While not yet widely available, new tests that examine genes in the DNA of thyroid nodules are being developed. These tests can provide helpful information about whether cancer may be present or absent. These tests are particularly helpful when the specimen evaluated by the pathologist is undetermined (unclear). These specialized tests are done on samples obtained during the normal biopsy process. There are also specialized blood tests that can assist in the evaluation of thyroid nodules. These are currently available only at highly specialized medical centres, however the availability is increasing rapidly. Ask your doctor if these tests are available and might be helpful for evaluating your thyroid nodule.

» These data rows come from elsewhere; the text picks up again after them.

Lemma product_analysis_same_columns (rows1 rows2 : list Row) :
  Forall2 (λ x y, (Description x, Quantity x, UnitPrice x)
                  = (Description y, Quantity y, UnitPrice y)) rows1 rows2 →
  product_analysis rows1 = product_analysis rows2.
Proof.
  intros Heq. unfold product_analysis, pd.groupby, pd.group_keys.
  rewrite <- !list_fmap_compose.
  assert (omap (λ r, Some (Description r)) rows1
          = omap (λ r, Some (Description r)) rows2) as ->.
  { eapply omap_same_columns; [|exact Heq].
    intros x y Hxy. simpl in Hxy. by injection Hxy as -> _ _. }
  apply list_fmap_ext. intros i k _. simpl. f_equal; [f_equal|]; f_equal.
  - eapply (filter_same_columns _ _ (λ r, inject_Z (Quantity r))); [|exact Heq].
    intros x y Hxy. simpl in Hxy. injection Hxy as Hd Hq Hu.
    split; [by rewrite Hd|by rewrite Hq].
  - eapply (filter_same_columns _ _ UnitPrice); [|exact Heq].
    intros x y Hxy. simpl in Hxy. injection Hxy as Hd Hq Hu.
    split; [by rewrite Hd|done].
Qed.

(** X18. [high_demand_products] looks at the [Description] and
    [Quantity] cells only, and [purchase_patterns] at [Description],
    [Quantity] and [UnitPrice]: two tables that agree on these columns
    give the same result, whatever their customers, invoices and dates. *)
Theorem product_aggregators_read_their_columns
    (sort_values : ∀ A : Type, (A → Z) → list A → list A)
    (st1 st2 : Store) (df1 df2 : loc) (rows1 rows2 : list Row) (limit : Z) :
  st1 !! df1 = Some (Transactions rows1) →
  st2 !! df2 = Some (Transactions rows2) →
  ((λ r, (Description r, Quantity r)) <$> rows1
   = (λ r, (Description r, Quantity r)) <$> rows2 →
   ∃ out,
     high_demand_products sort_values df1 limit st1
       = (st1 ++ [ProductTable out], Ok (length st1)) ∧
     high_demand_products sort_values df2 limit st2
       = (st2 ++ [ProductTable out], Ok (length st2))) ∧
  ((λ r, (Description r, Quantity r, UnitPrice r)) <$> rows1
   = (λ r, (Description r, Quantity r, UnitPrice r)) <$> rows2 →
   ∃ out,
     purchase_patterns df1 st1 = (st1 ++ [PatternTable out], Ok (length st1)) ∧
     purchase_patterns df2 st2 = (st2 ++ [PatternTable out], Ok (length st2))).
Proof.
  intros H1 H2. split; intros Heq; apply fmap_eq_Forall2 in Heq; eexists.
  - rewrite (high_demand_products_run _ _ _ _ _ H1),
      (high_demand_products_run _ _ _ _ _ H2).
    unfold bestsellers. by rewrite (product_sales_same_columns _ _ Heq).
  - rewrite (purchase_patterns_run _ _ _ H1), (purchase_patterns_run _ _ _ H2).
    by rewrite (product_analysis_same_columns _ _ Heq).
Qed.

(** X19. [quarterly_revenue] looks at the [Quantity], [UnitPrice] and
    [InvoiceDate] cells only. In particular a [TransactionRevenue] column
    the table already has is not read: it is computed anew and
    overwritten. *)
Theorem quarterly_revenue_reads_its_columns
    (st1 st2 : Store) (df1 df2 : loc) (rows1 rows2 : list Row) :
  st1 !! df1 = Some (Transactions rows1) →
  st2 !! df2 = Some (Transactions rows2) →
  (λ r, (Quantity r, UnitPrice r, InvoiceDate r)) <$> rows1
  = (λ r, (Quantity r, UnitPrice r, InvoiceDate r)) <$> rows2 →
  dates_parse rows1 →
  some_dated rows1 →
  ∃ out,
    quarterly_revenue df1 st1
      = (<[df1 := Transactions (with_revenue <$> rows1)]> st1
           ++ [RevenueTable out], Ok (length st1)) ∧
    quarterly_revenue df2 st2
      = (<[df2 := Transactions (with_revenue <$> rows2)]> st2
           ++ [RevenueTable out], Ok (length st2)) ∧
    (∀ r, r ∈ with_revenue <$> rows2 → TransactionRevenue r = Some (revenue r)).
Proof.
  intros H1 H2 Heq Hp Hd. apply fmap_eq_Forall2 in Heq.
  assert (omap pd.row_quarter rows1 = omap pd.row_quarter rows2) as Hquarters.
  { eapply omap_same_columns; [|exact Heq].
    intros x y Hxy. simpl in Hxy. injection Hxy as _ _ Hdate.
    unfold pd.row_quarter. by rewrite Hdate. }
  assert (dates_parse rows2) as Hp2.
  { intros r raw Hr Hbad.
    apply list_elem_of_lookup in Hr as [i Hi].
    destruct (Forall2_lookup_r _ _ _ _ _ Heq Hi) as (r1 & Hi1 & Hcols).
    simpl in Hcols. injection Hcols as _ _ Hdate.
    apply (Hp r1 raw); [by eapply list_elem_of_lookup_2|congruence]. }
  destruct (some_dated_quarters rows1 Hd) as (q & qs & Hq).
  rewrite (quarterly_revenue_run _ _ _ H1 Hp), (quarterly_revenue_run _ _ _ H2 Hp2).
  rewrite (quarterly_summary_with_revenue _ _ _ Hq).
  rewrite (quarterly_summary_with_revenue rows2 q qs) by (by rewrite <- Hquarters).
  eexists. split; [done|]. split.
  - do 4 f_equal. apply list_fmap_ext. intros i b _. f_equal.
    unfold quarter_revenue. f_equal. symmetry.
    eapply (filter_same_columns _ _ revenue); [|exact Heq].
    intros x y Hxy. simpl in Hxy. injection Hxy as Hqty Hprice Hdate.
    unfold pd.row_quarter, revenue. by rewrite Hqty, Hprice, Hdate.
  - intros r Hr. by apply list_elem_of_fmap in Hr as (r0 & -> & _).
Qed.

(** ** What the write of quarterly_revenue does to later calls *)

Lemma with_revenue_columns {B} (cols : Row → B) (rows : list Row) :
  (∀ r, cols (with_revenue r) = cols r) →
  Forall2 (λ x y, cols x = cols y) (with_revenue <$> rows) rows.
Proof.
  intros Hcols. apply Forall2_fmap_l, Forall_Forall2_diag, Forall_forall.
  intros r _. apply Hcols.
Qed.

Lemma cleaned_data_with_revenue (rows : list Row) :
  cleaned_data (with_revenue <$> rows) = with_revenue <$> cleaned_data rows.
Proof.
  by rewrite !cleaned_data_filter, filter_fmap_comm.
Qed.

(** X20. The column [quarterly_revenue] writes into its input does not
    change what the other functions return for that table afterwards:
    [loyalty_customers], [high_demand_products] and [purchase_patterns]
    give the same tables as before the write, and [filter_data] keeps the
    same rows, which now carry the revenue. *)
Theorem later_calls_after_quarterly_revenue
    (sort_values : ∀ A : Type, (A → Z) → list A → list A)
    (st : Store) (df : loc) (rows : list Row) (min_purchases limit : Z) :
  st !! df = Some (Transactions rows) →
  dates_parse rows →
  some_dated rows →
  ∃ st' report,
    quarterly_revenue df st = (st', Ok report) ∧
    (∃ out,
       loyalty_customers sort_values df min_purchases st
         = (st ++ [LoyaltyTable out], Ok (length st)) ∧
       loyalty_customers sort_values df min_purchases st'
         = (st' ++ [LoyaltyTable out], Ok (length st'))) ∧
    (∃ out,
       high_demand_products sort_values df limit st
         = (st ++ [ProductTable out], Ok (length st)) ∧
       high_demand_products sort_values df limit st'
         = (st' ++ [ProductTable out], Ok (length st'))) ∧
    (∃ out,
       purchase_patterns df st = (st ++ [PatternTable out], Ok (length st)) ∧
       purchase_patterns df st' = (st' ++ [PatternTable out], Ok (length st'))) ∧
    (∃ kept,
       filter_data df st = (st ++ [Transactions kept], Ok (length st)) ∧
       filter_data df st'
         = (st' ++ [Transactions (with_revenue <$> kept)], Ok (length st'))).
Proof.
  intros H Hp Hd. pose proof (lookup_lt_Some _ _ _ H) as Hlt.
  destruct (quarterly_revenue_bins _ _ _ H Hp Hd) as (first & last & Hrun & _).
  eexists _, _. split; [exact Hrun|].
  match goal with |- context [?st1 ++ [RevenueTable ?out]] =>
    assert ((st1 ++ [RevenueTable out]) !! df
            = Some (Transactions (with_revenue <$> rows))) as H'
  end.
  { apply lookup_app_l_Some. by apply list_lookup_insert_eq. }
  split; [|split; [|split]]; eexists.
  - rewrite (loyalty_customers_run _ _ _ _ _ H), (loyalty_customers_run _ _ _ _ _ H').
    split; [done|]. unfold loyal_customers.
    rewrite (customer_purchases_pairs (with_revenue <$> rows) rows); [done|].
    unfold pd.dropna. rewrite filter_fmap_comm, <- list_fmap_compose. done.
  - rewrite (high_demand_products_run _ _ _ _ _ H),
      (high_demand_products_run _ _ _ _ _ H').
    split; [done|]. unfold bestsellers.
    by rewrite (product_sales_same_columns (with_revenue <$> rows) rows)
      by (by apply with_revenue_columns).
  - rewrite (purchase_patterns_run _ _ _ H), (purchase_patterns_run _ _ _ H').
    split; [done|].
    by rewrite (product_analysis_same_columns (with_revenue <$> rows) rows)
      by (by apply with_revenue_columns).
  - rewrite (filter_data_run _ _ _ H), (filter_data_run _ _ _ H').
    by rewrite cleaned_data_with_revenue.
Qed.

(** ** Loading the module *)

Section script_facts.
Import Script.
Variable sort_values : ∀ A : Type, (A → Z) → list A → list A.
Variable read_excel : string → M loc.

Lemma run_bind_done {A B} (m : Run A) (f : A → Run B) (s s' : State) (a : A) :
  m s = (s', Done a) → (m ≫= f) s = f a s'.
Proof. intros H. unfold mbind, Run_bind. by rewrite H. Qed.

Lemma run_bind_failed {A B} (m : Run A) (f : A → Run B) (s s' : State) (e : Error) :
  m s = (s', Failed e) → (m ≫= f) s = (s', Failed e).
Proof. intros H. unfold mbind, Run_bind. by rewrite H. Qed.
(** X12: a mapping that [generate_multi_color_meshes] returns holds the
    base layer under "layer00" and, for each zone i of 1..num_colors, what
    [_create_color_layer] returned for it under [layer_name i]: its mesh, or
    no entry when it returned [None].  No layer overwrites another or the
    base layer, and there is no entry under any other key. *)
Theorem color_layers_keep_their_names
    (config : Config F) (x_grid y_grid elevation_grid : grid F)
    (meshes : gmap string Mesh) :
  generate_multi_color_meshes Mesh Trimesh _validate_and_fix_mesh
    config x_grid y_grid elevation_grid = inr meshes ->
  exists x_norm y_norm z_norm z_lift zones base,
    _normalize_to_printer_bed config x_grid y_grid
      (grid_map (fun e => fmul e (vertical_exaggeration (terrain config)))
                elevation_grid) = inr (x_norm, y_norm, z_norm) /\
    z_lift =
      grid_map (fun v => fadd v (layer_thickness_mm (colors (terrain config))))
               z_norm /\
    SimpleMultiColor._calculate_color_zones config z_lift = inr zones /\
    _create_base_layer Mesh Trimesh _validate_and_fix_mesh x_norm y_norm z_lift
      = inr base /\
    meshes !! "layer00" = Some base /\
    (forall i,
       (1 <= Z.of_nat i <= num_colors (colors (terrain config)))%Z ->
       exists layer,
         _create_color_layer Mesh Trimesh _validate_and_fix_mesh config
           x_norm y_norm z_lift zones i = inr layer /\
         meshes !! layer_name i = layer) /\
    (forall k,
       k <> "layer00" ->
       (forall i, (1 <= Z.of_nat i <= num_colors (colors (terrain config)))%Z ->
                  k <> layer_name i) ->
       meshes !! k = None).
Proof.
  intros Hgen.
  destruct (generate_multi_color_meshes_returned Mesh Trimesh _validate_and_fix_mesh
              config x_grid y_grid elevation_grid meshes Hgen)
    as (xn & yn & zn & zones & base & Hnorm & Hzones & Hbase & Hloop).
  set (zn' := grid_map (fun v => fadd v (layer_thickness_mm (colors (terrain config))))
                       zn) in *.
  pose proof (simple_zones_length config zn' zones Hzones) as Hlen.
  destruct (color_layers_loop_lookup Mesh Trimesh _validate_and_fix_mesh
              config xn yn zn' zones (seq 1 (length (tl zones)))
              _ meshes (seq_NoDup _ _) Hloop) as (Hother & Hin).
  exists xn, yn, zn, zn', zones, base.
  split; [exact Hnorm|]. split; [reflexivity|]. split; [exact Hzones|].
  split; [exact Hbase|]. split; [|split].
  - rewrite (Hother "layer00" (layer00_is_no_colour_layer _)).
    apply lookup_insert_eq.
  - intros i Hi.
    assert (Hi' : In i (seq 1 (length (tl zones)))) by (apply in_seq; lia).
    destruct (Hin i Hi') as (layer & Hlayer & Hlook).
    exists layer. split; [exact Hlayer|]. rewrite Hlook.
    destruct layer as [m|]; [reflexivity|].
    rewrite lookup_insert_ne by (apply (layer00_is_no_colour_layer _ _ Hi')).
    apply lookup_empty.
  - intros k Hk Hnames. rewrite Hother.
    + rewrite lookup_insert_ne by congruence. apply lookup_empty.
    + intros i Hi. apply Hnames. apply in_seq in Hi. rewrite Hlen in Hi. lia.
Qed.
End LayerNames.
(** The "Export Data" button; [None] when the CSV text is outside the
    model. *)
Definition export_data (export_format : ExportFormat) (filename : string)
    (data : Table) : option (download * message) :=
  match export_format with
  | CSV =>
      match to_csv data with
      | Some text =>
          Some (mkDownload "Download CSV" (csv_data text) (filename ++ ".csv") "text/csv",
                success "CSV file ready for download!")
      | None => None
      end
  | Excel =>
      Some (mkDownload "Download Excel" (workbook "Processed_Data" data)
              (filename ++ ".xlsx")
              "application/vnd.openxmlformats-officedocument.spreadsheetml.sheet",
            success "Excel file ready for download!")
  end.

(** ** One run of the script *)

(** The buttons of the page.  A button is true in the run its click starts
    and false in every other run, so at most one is pressed in a run. *)
Inductive Button : Type :=
| FillMissingValues
| Convert
| FilterColumns
| GenerateVisualization
| ExportData.

Definition Button_eqb (a b : Button) : bool :=
  match a, b with
  | FillMissingValues, FillMissingValues
  | Convert, Convert
  | FilterColumns, FilterColumns
  | GenerateVisualization, GenerateVisualization
  | ExportData, ExportData => true
  | _, _ => false
  end.

(** The state of the widgets during the run. *)
Record Widgets : Type := mkWidgets {
  remove_duplicates_box : bool;      (* "Remove Duplicate Rows" *)
  handle_missing_box : bool;         (* "Handle Missing Values" *)
  missing_method : MissingMethod;
  fill_value : string;
  convert_box : bool;                (* "Convert Column Data Types" *)
  col_to_convert : string;
  target_type : TargetType;
  select_box : bool;                 (* "Select Columns to Keep" *)
  selected_cols : list string;
  chart_type : ChartType;
  x_axis : string;
  y_axis : string;
  export_format : ExportFormat;
  filename : string;
  clicked : option Button
}.

(** [st.button(...)] *)
Definition button (ui : Widgets) (b : Button) : bool :=
  match clicked ui with
  | Some b' => Button_eqb b b'
  | None => false
  end.

Record Page : Type := mkPage {
  messages : list message;
  information : list ColumnInfo;
  chart : option figure;
  offered : option download;
  working_table : Table
}.

(** Lines 96-137. *)
Definition cleaning_left (ui : Widgets) (data : DataFrame)
    : raises (DataFrame * list message) :=
  let step1 :=
    if remove_duplicates_box ui
    then let (d, m) := remove_duplicate_rows data in (d, [m])
    else (data, []) in
  let (data1, shown) := step1 in
  if handle_missing_box ui then
    match missing_method ui with
    | DropRows =>
        let (d, m) := drop_missing_rows data1 in ret (d, shown ++ [m])
    | FillMean =>
        r <- fill_numeric_with_mean data1 ;;
        ret (fst r, shown ++ [snd r])
    | FillCustom =>
        let (d, ms) := fill_custom_value (fill_value ui) (button ui FillMissingValues) data1 in
        ret (d, shown ++ ms)
    end
  else ret (data1, shown).

Section Run.

Context {pd : Coercions}.

(** Lines 139-167. *)
Definition cleaning_right (ui : Widgets) (data : DataFrame)
    : raises (Table * list message) :=
  let step1 :=
    if convert_box ui && button ui Convert
    then let (t, m) := convert_column_types (col_to_convert ui) (target_type ui) data in
         (t, [m])
    else (lift data, []) in
  let (data1, shown) := step1 in
  if select_box ui && button ui FilterColumns then
    r <- filter_columns (selected_cols ui) data1 ;;
    ret (fst r, shown ++ [snd r])
  else ret (data1, shown).

(** The script from line 65 on.  The outer [None] marks an input outside
    the model; [raise] is an exception that no [try] catches. *)
Definition run (ui : Widgets) (uploaded_file : option UploadedFile)
    : option (raises (option Page)) :=
  match uploaded_file with
  | None => Some (ret None)
  | Some file =>
      match load_data file with
      | None => None
      | Some (None, shown) => Some (ret (Some (mkPage shown [] None None [])))
      | Some (Some data, shown) =>
          let loaded := [success ("Successfully loaded file: " ++ file_name file)] in
          let information := col_types data in
          match (l <- cleaning_left ui data ;;
                 r <- cleaning_right ui (fst l) ;;
                 ret (fst r, snd l ++ snd r)) with
          | inl e => Some (raise e)
          | inr (table, cleaned) =>
              let (fig, charted) :=
                visualization (chart_type ui) (x_axis ui) (y_axis ui)
                  (button ui GenerateVisualization) table in
              if button ui ExportData then
                match export_data (export_format ui) (filename ui) table with
                | None => None
                | Some (d, m) =>
                    Some (ret (Some (mkPage (shown ++ loaded ++ cleaned ++ charted ++ [m])
                                       information fig (Some d) table)))
                end
              else
                Some (ret (Some (mkPage (shown ++ loaded ++ cleaned ++ charted)
                                   information fig None table)))
          end
      end
  end.

End Run.

(** ** The values of a column, one by one *)

(** A value as Python sees it when it reads one cell. *)
Inductive scalar : Type :=
| SInt (z : Z)
| SFloat (f : float)
| SBool (b : bool)
| SStr (s : string).

Definition pyobj_scalar (o : pyobj) : scalar :=
  match o with
  | PStr s => SStr s
  | PFloat f => SFloat f
  | PBool b => SBool b
  end.

Definition cells (v : values) : list scalar :=
  match v with
  | int64 l => map SInt l
  | float64 l => map SFloat l
  | bool_ l => map SBool l
  | object_ l => map pyobj_scalar l
  end.

(** [pd.isnull(x)] *)
Definition scalar_isnull (x : scalar) : bool :=
  match x with
  | SFloat f => is_nan f
  | _ => false
  end.

(** The rows of the table as Python values, one list per row. *)
Definition value_rows (data : DataFrame) : list (list scalar) :=
  transpose (SInt 0) (len data) (map (fun c => cells (vals c)) data).

(** ** The mean fill, column by column *)

(** What "Fill numeric columns with mean" is to do to one column: in a
    float column every missing value becomes the mean of the values that
    are not missing; an integer column holds no missing value, and a column
    that is not numeric is not touched. *)
Definition filled_with_mean (v : values) : values :=
  match v with
  | float64 l => float64 (map (fun f => if is_nan f then nanmean l else f) l)
  | _ => v
  end.

(** ** Tables that survive the export *)

(** A field that is written as it is and read back as one field. *)
Definition plain_field (s : string) : bool :=
  negb (is_empty s) && negb (is_blank s)
  && negb (contains COMMA s || contains DQUOTE s || contains LF s || contains CR s).

(** A column name that the header row gives back: not empty (pandas
    names such a column itself), not blank space only, and without a
    carriage return. *)
Definition header_name (s : string) : bool :=
  negb (is_empty s) && negb (is_blank s) && negb (contains CR s).


Definition is_text (o : pyobj) : bool :=
  match o with
  | PStr _ => true
  | _ => false
  end.


(** The field written for a float and for a cell of an object column,
    empty where the text is outside the model. *)
Definition float_field (f : float) : string :=
  match float_text f with
  | Some s => s
  | None => EmptyString
  end.



(** A field that is written as it is and that [read_csv] reads as a
    value of some kind. *)
Definition readable_field (s : string) : bool :=
  plain_field s
  && match classify s with
     | Some _ => true
     | None => false
     end.

(** The columns whose text the CSV model can write and read back, whatever
    the dtype they are read back with. *)
Definition exportable (c : column) : bool :=
  match column_text c with
  | Some fields => forallb readable_field fields
  | None => false
  end.

(** ** What a conversion promises *)

(** [pandas.api.types.is_numeric_dtype]: integers, floats and booleans. *)
Definition is_numeric_dtype (v : values) : bool :=
  match v with
  | object_ _ => false
  | _ => true
  end.

(** The column holds values of the target type: an object array of
    strings, an array of a numeric dtype, a datetime64 array, a
    categorical. *)
Definition has_type (target : TargetType) (c : column) : bool :=
  match target, c with
  | to_string, plain (object_ l) => forallb is_text l
  | to_number, plain v => is_numeric_dtype v
  | to_date, datetime64 _ => true
  | to_category, category _ => true
  | _, _ => false
  end.

Section Promise.

Context {pd : Coercions}.

(** [str(x)] *)
Definition scalar_str (x : scalar) : string :=
  match x with
  | SInt z => str_Z z
  | SFloat f => float_str f
  | SBool b => bool_text b
  | SStr s => s
  end.

(** [y] is the number in the cell [x]: the number itself; for a string
    the number read in it, NaN for the empty string; a boolean stays one or
    counts as 1 or 0 when the column holds other numbers. *)
Definition reads_number (x y : scalar) : Prop :=
  match x with
  | SInt z => y = SInt z
  | SFloat f => y = SFloat f
  | SBool b =>
      y = SBool b \/ y = SInt (Z.b2z b)
      \/ y = SFloat (if b then 1%float else 0%float)
  | SStr s =>
      if is_empty s then y = SFloat nan
      else exists f zi,
          floatify s = Some (f, zi)
          /\ (y = SFloat f
              \/ exists z, zi = Some z /\ in_int64 z = true /\ y = SInt z)
  end.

It is recommended that all patients diagnosed with MTC undergo genetic testing to help identify the most suitable treatment options for any particular sub-type of MTC, and also to confirm if the cancer can be passed on to children. If the cancer is identified as hereditary, close family members should then also be tested as nearly everyone who shows these genetic changes eventually develops the inherited type of medullary thyroid cancer.

Genetic testing involves sending a sample of blood to a dedicated laboratory. Results can take several weeks to months.

Surgical biopsy

If the needle aspiration biopsy is not clear, your doctor might suggest a biopsy in which the nodule and some of the surrounding thyroid tissue is removed. This procedure is usually done under general anaesthetic and you may need to stay in the hospital overnight.

Whole body scan – occasionally performed

If thyroid nodules are detected, a whole body scan (scintigraphy) can be performed as this provides a more detailed picture of the thyroid tissue. This imaging procedure involves being given a radioactive substance by injection or capsule which is taken up by the thyroid. Your thyroid tissue then emits gamma rays which are detected by a gamma camera and converted into an image. 

This procedure was commonly performed in the past but the use of modern neck ultrasound and biopsy have proven so accurate and sensitive that scintigraphy is rarely used as a first choice evaluation tool in most situations. However, nuclear scanning still plays an important role in the evaluation of rare nodules that cause hyperthyroidism.